Ici ARTV (stylized as ICI artv) is a Canadian French language specialty channel owned by the Canadian Broadcasting Corporation (known in French as Société Radio-Canada). The channel broadcasts the arts and culture including music, dance, theatre, visual arts, films and scripted television series.

==History==
Ici ARTV was licensed by the Canadian Radio-television and Telecommunications Commission (CRTC) as la Télé des Arts as a joint venture between the Canadian Broadcasting Corporation (CBC), Télé-Québec, Bell Globemedia, Arte (through Arte France, a joint venture of France Télévisions, Radio France and INA, both historically and formerly known as the ORTF and the French state) and L'Équipe Spectra. The channel was launched on September 1, 2001 as ARTV.

In Fall 2007, L’Équipe Spectra sold its seven percent interest in the service to the CBC. CTVglobemedia also announced that it intended to sell its interest in the service to the CBC. The CRTC approved the transaction on June 20, 2008. In late 2010, Télé-Québec sold its interest to the CBC, bringing its total interest to 85%.

On December 10, 2013, the network was re-branded as "Ici ARTV" as part of a plan to unify the CBC's French-language outlets around a single brand.

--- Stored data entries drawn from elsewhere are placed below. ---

(** A conversation of twelve turns, saved and loaded again: the last ten
    turns come back. *)
Lemma load_restores_stored_conversation_witness :
  let s0 := enhanced_at (world_at 0 default_tracker) in
  let s := snd (_save_conversation echo_db "s1"
                  long_conversation s0) in
  exists c' s',
    load_conversation (rt := small_runtime) echo_db "s1" s = (Ret (Some c'), s')
    /\ ConversationMemory.conversation_id c'
       = ConversationMemory.conversation_id long_conversation
    /\ ConversationMemory.metadata c'
       = ConversationMemory.metadata long_conversation
    /\ deque_items (ConversationMemory.turns c')
       = last_n 10 (deque_items (ConversationMemory.turns long_conversation))
    /\ dict_get "s1" (conversations s') = Some c'
    /\ other_sessions_kept "s1" s s'
    /\ base_world s' = base_world s.
Proof.
  cbv zeta.
  apply (load_restores_stored_conversation (rt := small_runtime) echo_db "s1"
           (snd (_save_conversation echo_db "s1"
                   long_conversation
                   (enhanced_at (world_at 0 default_tracker))))
           [("session_id", JString "s1");
            ("conversation", to_dict long_conversation)]
           long_conversation).
  - vm_compute. reflexivity.
  - vm_compute. reflexivity.
Defined.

On March 15, 2015, Arte sold its 15% interest in the channel, leaving the CBC as its sole shareholder.

===Distribution===
Although most licensed analogue specialty services are not mandatory carriage on analogue cable systems and can be carried on digital cable, in all French language markets, Ici ARTV is mandatory carriage on analogue cable that receives the highest number of subscribers. In English language markets, this condition does not apply. In regard to satellite providers, Ici ARTV must be offered in a package that contains the greatest number of French language services.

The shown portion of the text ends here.